(Stored data entries)
•••••

(** * Warzone2100/maps-database: map validation, normalisation, release
      batching and index pagination

    A shallow embedding of the Python scripts under [scripts/]:

    - [scripts/funcs/map_funcs.py]: [validate_map_info],
      [convert_map_info_date_to_yyyy_mm_dd],
      [convert_map_info_json_to_map_database_json];
    - [scripts/funcs/process_map_repo.py]: [map_has_hash_collision],
      [generate_next_release_details], [generate_releases_for_maprepo];
    - [scripts/funcs/update_map_db.py]: the index pages,
      [add_to_mapdatabase_index], [update_mapdatabase_versions_file];
    - [scripts/validate_new_map.py]: [MapValidationDetails],
      [print_multi_map_validation_details], [validate_repo_map_list].

    Conventions.  A Python [str] is a [string] whose characters stand for
    code points below 256 (on those, [\d] is [0-9] and [len] is the number
    of characters).  A document read by [json.load] is a [json] value;
    JSON numbers are integers (the map tool emits no fractions).  A raised
    exception is the [Raise] case of [result]. *)

From Stdlib Require Import ZArith List Ascii String Lia Bool.
From Stdlib Require Import Numbers.DecimalString Numbers.DecimalPos.
From stdpp Require Import base gmap strings list.
Import ListNotations.
Open Scope string_scope.

(** ** Python values and exceptions *)

#[local] Set Warnings "-register-all".

Inductive json : Type :=
| JNull
| JBool (b : bool)
| JInt (n : Z)
| JStr (s : string)
| JList (l : list json)
| JDict (d : list (string * json)).

(** A [dict] (an [OrderedDict] built by [json.load]): its items in order,
    keys unique. *)
Definition pydict := list (string * json).

Inductive exn : Type :=
| KeyError (key : string)
| IndexError
| TypeError
| ValueError (msg : string)
| FileNotFoundError (path : string)
| FailedToProcessMapError (msg : string).

Inductive result (A : Type) : Type :=
| Ok (a : A)
| Raise (e : exn).
Arguments Ok {A} a.
Arguments Raise {A} e.

Definition bind {A B} (m : result A) (k : A -> result B) : result B :=
  match m with
  | Ok a => k a
  | Raise e => Raise e
  end.

Notation "'let*' x ':=' m 'in' k" := (bind m (fun x => k))
  (at level 10, x pattern, m at level 100, k at level 200).

Definition raised {A} (m : result A) : Prop :=
  match m with Ok _ => False | Raise _ => True end.

Definition returns {A} (m : result A) : Prop :=
  match m with Ok _ => True | Raise _ => False end.

(** [try: body except (IndexError, TypeError): handler]. *)
Definition try_except_Index_Type {A} (body : result A) (handler : result A) : result A :=
  match body with
  | Raise IndexError => handler
  | Raise TypeError => handler
  | r => r
  end.

Module Py.

(** [d[k]] on a dict. *)
Fixpoint dict_get (k : string) (d : pydict) : option json :=
  match d with
  | [] => None
  | (k', v) :: d' => if String.eqb k k' then Some v else dict_get k d'
  end.

(** [k in d] on a dict. *)
Definition dict_has (k : string) (d : pydict) : bool :=
  match dict_get k d with Some _ => true | None => false end.

Definition dict_item (d : pydict) (k : string) : result json :=
  match dict_get k d with
  | Some v => Ok v
  | None => Raise (KeyError k)
  end.

(** [v[k]] with a [str] subscript. *)
Definition getitem (v : json) (k : string) : result json :=
  match v with
  | JDict d => dict_item d k
  | _ => Raise TypeError
  end.

Definition str_of_char (c : ascii) : string := String c EmptyString.

(** [v[i]] with a non-negative [int] subscript. *)
Definition getindex (v : json) (i : nat) : result json :=
  match v with
  | JList l => match nth_error l i with Some x => Ok x | None => Raise IndexError end
  | JStr s => match String.get i s with Some c => Ok (JStr (str_of_char c)) | None => Raise IndexError end
  | JDict _ => Raise (KeyError "<int>")
  | _ => Raise TypeError
  end.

•••••

The answer must be every line from the entries above that holds the string "bind".

■ Answer to the problem:
Definition bind {A B} (m : result A) (k : A -> result B) : result B :=
Notation "'let*' x ':=' m 'in' k" := (bind m (fun x => k))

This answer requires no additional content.